Photoelectrochemical cells (PEC) and microbial fuel cells (MFC) are two promising environmental technologies with the purposes of energy production and pollutant degradation. In this study, p-type Cu2O thin film electrodes were synthesized by electrodeposition on the ITO glass. The influences of various electrodeposition conditions, including the deposition potential, temperature, electrolyte pH, substrates and deposition duration on the morphology and the photoelectrochemical properties of the Cu2O films were investigated. The so-called p-type micro-crystal Cu2O thin film photocathodes were synthesized at -0.4 V, 70 °C and pH 10. An innovative composite Cu2O/TiO2 photoelectrode was developed by dip-coating TiO2 on the surface of the Cu2O film. The outer TiO2 layer would help reduce the electron-hole recombination and hence improve the catalyst stability. The photocatalyst was shown to be capable of photocatalytic degradation of model pollutants. Under simulated solar irradiation, methylene blue, acridine orange, and bromocresso brilliant blue G were effectively degraded in the Cu2O-based PEC. The composite Cu2O/TiO2 photoelectrode could further enhance the photodegradation of the dyes.

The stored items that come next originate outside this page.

Lemma parsedRecords_app (values values' : list DataView.t) :
  parsedRecords pow10 buildTimestamp (values ++ values')
  = parsedRecords pow10 buildTimestamp values
    ++ parsedRecords pow10 buildTimestamp values'.
Proof. unfold parsedRecords. apply flat_map_app. Qed.

(** The two record arrays after a run of notifications. *)
Lemma deliverAll_fold (ns : list Notification) :
  forall self : Session,
    records (deliverAll pow10 buildTimestamp self ns)
    = List.fold_left appendMeasurement
        (parsedRecords pow10 buildTimestamp (measurementValues ns)) (records self)
    /\ contextRecords (deliverAll pow10 buildTimestamp self ns)
       = contextRecords self ++ parsedContexts ns.
Proof.
  unfold deliverAll.
  induction ns as [|n ns IH]; intros self.
  - cbn. now rewrite app_nil_r.
  - cbn [List.fold_left].
    destruct (IH (deliver pow10 buildTimestamp self n)) as (R & C).
    destruct (deliver_session self n) as (R1 & C1 & _).
    rewrite R, C, R1, C1. clear IH R C R1 C1.
    rewrite (measurementValues_cons n ns), parsedRecords_app, fold_left_app.
    rewrite (parsedContexts_cons n ns), <- app_assoc.
    now split.
Qed.

(** The two logs after a run of notifications. *)
Lemma deliverAll_logs (ns : list Notification) :
  forall self : Session,
    dispatched (deliverAll pow10 buildTimestamp self ns) = dispatched self
    /\ written (deliverAll pow10 buildTimestamp self ns) = written self.
Proof.
  unfold deliverAll.
  induction ns as [|n ns IH]; intros self; [now split|].
  cbn [List.fold_left].
  destruct (IH (deliver pow10 buildTimestamp self n)) as (D & W).
  destruct (deliver_session self n) as (_ & _ & D1 & W1).
  rewrite D, W, D1, W1. now split.
Qed.

(** Over any interleaving of measurement and context notifications, the
    measurement records are folded in by the store's rule and every
    context record that parses is appended, in arrival order; nothing is
    dispatched and nothing written. *)
Theorem deliverAll_session (ns : list Notification) :
  forall self : Session,
    records (deliverAll pow10 buildTimestamp self ns)
    = List.fold_left appendMeasurement
        (parsedRecords pow10 buildTimestamp (measurementValues ns)) (records self)
    /\ contextRecords (deliverAll pow10 buildTimestamp self ns)
       = contextRecords self ++ parsedContexts ns
    /\ dispatched (deliverAll pow10 buildTimestamp self ns) = dispatched self
    /\ written (deliverAll pow10 buildTimestamp self ns) = written self.
Proof.
  intros self.
  destruct (deliverAll_fold ns self) as (R & C).
  destruct (deliverAll_logs ns self) as (D & W).
  split; [exact R|]. split; [exact C|]. split; [exact D|exact W].
Qed.

Lemma fold_appendMeasurement_from (l : list MeasurementRecord) :
  forall (s : list MeasurementRecord) (x : MeasurementRecord),
    List.fold_left appendMeasurement l (s ++ [x])
    = s ++ x :: collapseFrom (seqNum x) l.
Proof.
  induction l as [|r l IH]; intros s x; [reflexivity|].
  cbn [List.fold_left collapseFrom].
  unfold appendMeasurement at 2. rewrite rev_unit, (Z.eqb_sym (seqNum r)).
  destruct (seqNum x =? seqNum r).
  - apply IH.
  - rewrite IH, <- app_assoc. reflexivity.
Qed.

Lemma fold_appendMeasurement_runs (l : list MeasurementRecord) :
  List.fold_left appendMeasurement l [] = collapseRuns l.
Proof.
  destruct l as [|r l]; [reflexivity|].
  cbn [List.fold_left collapseRuns].
  change (appendMeasurement [] r) with ([] ++ [r]).
  apply fold_appendMeasurement_from.
Qed.

(** A store that is empty keeps, of every run of consecutive parsed
    records with one sequence number, the first record and drops the
    rest, whatever context notifications arrive in between. *)
Theorem records_first_of_each_run (self : Session) (ns : list Notification) :
  records self = [] ->
  records (deliverAll pow10 buildTimestamp self ns)
  = collapseRuns (parsedRecords pow10 buildTimestamp (measurementValues ns)).
Proof.
  intros E. destruct (deliverAll_fold ns self) as (-> & _).
  rewrite E. apply fold_appendMeasurement_runs.
Qed.

Lemma appendMeasurement_again (s : list MeasurementRecord)
    (r : MeasurementRecord) :
  appendMeasurement (appendMeasurement s r) r = appendMeasurement s r.
Proof.
  assert (A : appendMeasurement (s ++ [r]) r = s ++ [r])
    by (unfold appendMeasurement; now rewrite rev_unit, Z.eqb_refl).
  unfold appendMeasurement at 2 3.
  destruct (List.rev s) as [|latest older] eqn:R; [exact A|].
  destruct (seqNum latest =? seqNum r) eqn:E; [|exact A].
  unfold appendMeasurement. now rewrite R, E.
Qed.

(** A measurement notification delivered twice in a row leaves the
    session as it is after the first delivery. *)
Theorem redelivery_changes_nothing (self : Session) (value : DataView.t) :
  deliver pow10 buildTimestamp
    (deliver pow10 buildTimestamp self (MeasurementValue value))
    (MeasurementValue value)
  = deliver pow10 buildTimestamp self (MeasurementValue value).
Proof.
  cbn [deliver]. rewrite !handleNotifications_session.
  unfold parsedRecords. cbn [List.flat_map].
  destruct (parseGlucoseMeasurement pow10 buildTimestamp value) as [parsed|e];
    cbn [List.app List.fold_left set_records records contextRecords
           dispatched written].
  - now rewrite appendMeasurement_again.
  - reflexivity.
Qed.

Lemma adjacentDistinct_snoc (l : list Z) (x : Z) :
  adjacentDistinct (l ++ [x]) =
    adjacentDistinct l
    && match List.rev l with
       | y :: _ => negb (y =? x)
       | [] => true
       end.
Proof.
  induction l as [|a l IH]; [reflexivity|].
  destruct l as [|b l].
  - cbn. now rewrite andb_true_r.
  - change (adjacentDistinct ((a :: b :: l) ++ [x]))
      with (negb (a =? b) && adjacentDistinct ((b :: l) ++ [x])).
    rewrite IH.
    change (adjacentDistinct (a :: b :: l))
      with (negb (a =? b) && adjacentDistinct (b :: l)).
    rewrite <- andb_assoc. f_equal. f_equal.
    change (List.rev (a :: b :: l)) with (List.rev (b :: l) ++ [a]).
    destruct (List.rev (b :: l)) as [|y t] eqn:R; [|reflexivity].
    apply (f_equal (@List.length Z)) in R.
    rewrite length_rev in R. discriminate R.
Qed.
(** * Kurisu, [cogs/automod.py]: the AutoMod keyword-filter cog

    A shallow embedding of the cog's four entry points
    ([rules_autocomplete], [search_keyword], [add_keyword],
    [delete_keyword]) and of its event listener ([on_automod_action]),
    followed by the properties of the specification that concern them.

    Python values are embedded as follows.
    - [str] is [string]; [a in b] on strings is the substring test
      [str_in]; f-strings are concatenations; [str(n)] on an integer is
      stdpp's decimal [pretty].
    - [list] is [list]; [x in l] is decidable membership, [l.append(x)]
      is [l ++ [x]], [l.remove(x)] deletes the first occurrence.
    - [dict] keeps insertion order and is iterated in that order, so the
      [matches] dictionary is an association list ([dict_set],
      [dict_append]).
    - The [rule] argument of the commands is a mutable object: the
      commands run in a state monad whose state holds that object, the
      bot's [actions] list and the trace of calls made to the outside
      (messages sent, rule edits, kicks).
    - What the Discord API answers is not decided by the cog: the answers
      to [rule.edit] and [member.kick] are parameters of the embedding. *)

From stdpp Require Import base list strings pretty.

Local Open Scope string_scope.
Local Open Scope list_scope.

(** ** Strings *)

(** Line feed, the [\n] of the Python literals. *)
Definition LF : string := String (Ascii.Ascii false true false true false false false false) EmptyString.

(** [word in keyword] for two [str]: is [word] a contiguous part of
    [keyword]?  Tried at every start position, from the left. *)
Fixpoint str_in (word keyword : string) : bool :=
  String.prefix word keyword ||
  match keyword with
  | EmptyString => false
  | String _ rest => str_in word rest
  end.

(** [sep.join(parts)]. *)
Fixpoint join (sep : string) (parts : list string) : string :=
  match parts with
  | [] => ""
  | [p] => p
  | p :: ps => p +:+ sep +:+ join sep ps
  end.

(** The mathematical notion the substring test decides. *)
Definition substring_of (word keyword : string) : Prop :=
  ∃ pre post, keyword = pre +:+ word +:+ post.

(** ** Lists and dictionaries *)

(** [l.remove(x)]: the first element equal to [x] is deleted;
    [None] stands for the [ValueError] raised when there is none. *)
Fixpoint list_remove_first (x : string) (l : list string) : option (list string) :=
  match l with
  | [] => None
  | y :: l' =>
      if decide (y = x) then Some l'
      else match list_remove_first x l' with
           | Some r => Some (y :: r)
           | None => None
           end
  end.
(** * NiftyBot: the backtest simulator of [backtest.py]

    A shallow embedding of [_normalize_signal], [_ensure_datetime_index],
    [backtest] and [backtest_all], and the properties of the trade execution
    engine, the portfolio accountant and the multi-ticker orchestrator.

    Conventions of the embedding:
    - a pandas cell that [pd.isna] accepts (None, NaN, NaT) is [None] of an
      option type, or a float on which [fisnan] answers [true];
    - Python floats are kept abstract behind the class [Arith]; the engine
      only multiplies, subtracts, divides and compares with zero, so every
      structural property holds for any arithmetic.  The instance
      [Float_Arith] interprets them as what they are, binary64 floats with
      their rounding, infinities and NaN; the instance [Q_Arith] interprets
      them as exact rationals, for the examples whose figures are fractions;
    - a string is a sequence of ASCII characters: [str.strip] and
      [str.upper] are modelled on ASCII, where they agree with Python's;
    - a Python exception is the [Raise] constructor of [result];
    - a dict keyed by ticker is a [gmap string _]. *)

From stdpp Require Import gmap strings list fin_maps.
From Stdlib Require Import QArith Qround Sorted Floats.

Local Close Scope Q_scope.

(** ** Exceptions *)

Inductive exn : Type :=
| ZeroDivisionError
| IndexError
| TypeError.

Inductive result (A : Type) : Type :=
| Ok (a : A)
| Raise (e : exn).

Arguments Ok {A} a.
Arguments Raise {A} e.

Global Instance result_ret : MRet result := λ A a, Ok a.

Global Instance result_bind : MBind result := λ A B k m,
  match m with
  | Ok a => k a
  | Raise e => Raise e
  end.

(** ** Floating-point numbers, abstractly *)

Class Arith (F : Type) : Type := {
  fzero : F;                      (* 0, 0.0 *)
  fofZ : Z → F;                   (* float(n) of an int n *)
  fadd : F → F → F;
  fsub : F → F → F;
  fmul : F → F → F;
  fdiv : F → F → F;               (* x / y when y is not zero *)
  fgt0 : F → bool;                (* x > 0 *)
  feq0 : F → bool;                (* x == 0 *)
  fisnan : F → bool;              (* pd.isna(x) *)
  ftrunc : F → option Z;          (* int(x); None when int() raises *)
  fround2 : F → F;                (* round(x, 2) *)
  fgt0_nonzero : ∀ x, fgt0 x = true → feq0 x = false
}.

(** ** Signals *)

Inductive signal : Type := BUY | SELL | HOLD.

Global Instance signal_eq_dec : EqDecision signal.
Proof. solve_decision. Defined.

(** The strings of the file are sequences of ASCII characters (codes below
    128); Python's Unicode whitespace and case mappings beyond ASCII are not
    part of the model. *)

(** [str.isspace] on ASCII: tab, newline, vertical tab, form feed, carriage
    return, the four separators 28 to 31, and the space. *)
Definition is_space (c : Ascii.ascii) : bool :=
  let n := Ascii.nat_of_ascii c in
  ((9 <=? n) && (n <=? 13)) || ((28 <=? n) && (n <=? 32)).

Fixpoint lstrip (s : string) : string :=
  match s with
  | EmptyString => EmptyString
  | String c s' => if is_space c then lstrip s' else s
  end.

Fixpoint rstrip (s : string) : string :=
  match s with
  | EmptyString => EmptyString
  | String c s' =>
      match rstrip s' with
      | EmptyString => if is_space c then EmptyString else String c EmptyString
      | r => String c r
      end
  end.

(** [str.strip()] *)
Definition strip (s : string) : string := rstrip (lstrip s).

Definition upper_ascii (c : Ascii.ascii) : Ascii.ascii :=
  let n := Ascii.nat_of_ascii c in
  if (97 <=? n) && (n <=? 122) then Ascii.ascii_of_nat (n - 32) else c.

(** [str.upper()] *)
Fixpoint upper (s : string) : string :=
  match s with
  | EmptyString => EmptyString
  | String c s' => String (upper_ascii c) (upper s')
  end.

(** [s in (a, b, c)] *)
Definition str_in (s : string) (l : list string) : bool :=
  existsb (String.eqb s) l.

Section Engine.

Context {F : Type} `{Arith F}.

(** A value found in the Signal column. *)
Inductive pyval : Type :=
| VNone                 (* None, NaT, pd.NA *)
| VInt (n : Z)          (* int, np.integer *)
| VFloat (x : F)        (* float, np.floating; NaN is a float *)
| VStr (s : string).    (* a str *)

(** [pd.isna(val)] *)
Definition isna_val (val : pyval) : bool :=
  match val with
  | VNone => true
  | VFloat x => fisnan x
  | _ => false
  end.

Definition signal_of_int (v : Z) : signal :=
  if (v =? 1)%Z then BUY
  else if (v =? -1)%Z then SELL
  else HOLD.

Definition _normalize_signal (val : pyval) : signal :=
  if isna_val val then HOLD
  else
    match val with
    | VInt n => signal_of_int n
    | VFloat x =>
        match ftrunc x with
        | Some v => signal_of_int v
        | None => HOLD              (* except Exception *)
        end
    | VStr s0 =>
        let s := upper (strip s0) in
        if str_in s ["BUY"; "B"; "1"] then BUY
        else if str_in s ["SELL"; "S"; "-1"] then SELL
        else HOLD
    | VNone => HOLD
    end.

(** ** The data model *)

(** One row of a ticker's table.  [Open] and [Close] are read after
    [pd.to_numeric(..., errors="coerce")]: a float, or [None] for NaN. *)
Record Row : Type := {
  row_date : Z;
  row_Open : option F;
  row_Close : option F;
  row_Signal : pyval
}.

(** A DataFrame: which of the three columns exist, and the rows. *)
Record DataFrame : Type := {
  has_Open : bool;
  has_Close : bool;
  has_Signal : bool;
  df_rows : list Row
}.

(** One dict of the list [trades]; [None] is [pd.NaT] or [np.nan]. *)
Record Trade : Type := {
  Entry_Date : Z;
  Entry_Price : F;
  Exit_Date : option Z;
  Exit_Price : option F;
  Qty : F;
  PnL : option F
}.

Record Summary : Type := {
  Final_Capital : F;
  Total_Trades : nat;
  Wins : nat;
  Win_Ratio : F;
  Total_PnL : F;
  Return_pct : F
}.

(** The local variables of [backtest] that the loop updates. *)
Record State : Type := {
  trades : list Trade;
  in_position : bool;
  entry_price : option F;
  entry_qty : option F;
  capital : F
}.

For the study on MFC with the saline wastewater-inoculated MFCs, an electricity output of 581 mW/m2 could be achieved at a NaCl concentration of 200 mM. Based on the characterization of the bioande using the electrochemical impedance spectroscopy (EIS) technique, the R(QR)(QR) model, instead of the conventional R(QR) model, was found to fit well with the EIS data of the carbon cloth bioanode. The results support the two-interface-based physical model for the description of the bioanode, including an interface on the flat electrode and the other for the porous biofilm matrix. The new model was employed to monitor the biofilm formation and development on the carbon clothe anode during the MFC start-up. In addition, photocatalytic MFC was developed by using the Cu2O film as the photocathode for the MFC. With the simulated solar light illumination, the PMFC open circuit voltage could be increased by 200 mV comparing to the MFC test. Moreover, the cathode material (Cu2O) is much less expensive than Pt used by common MFCs.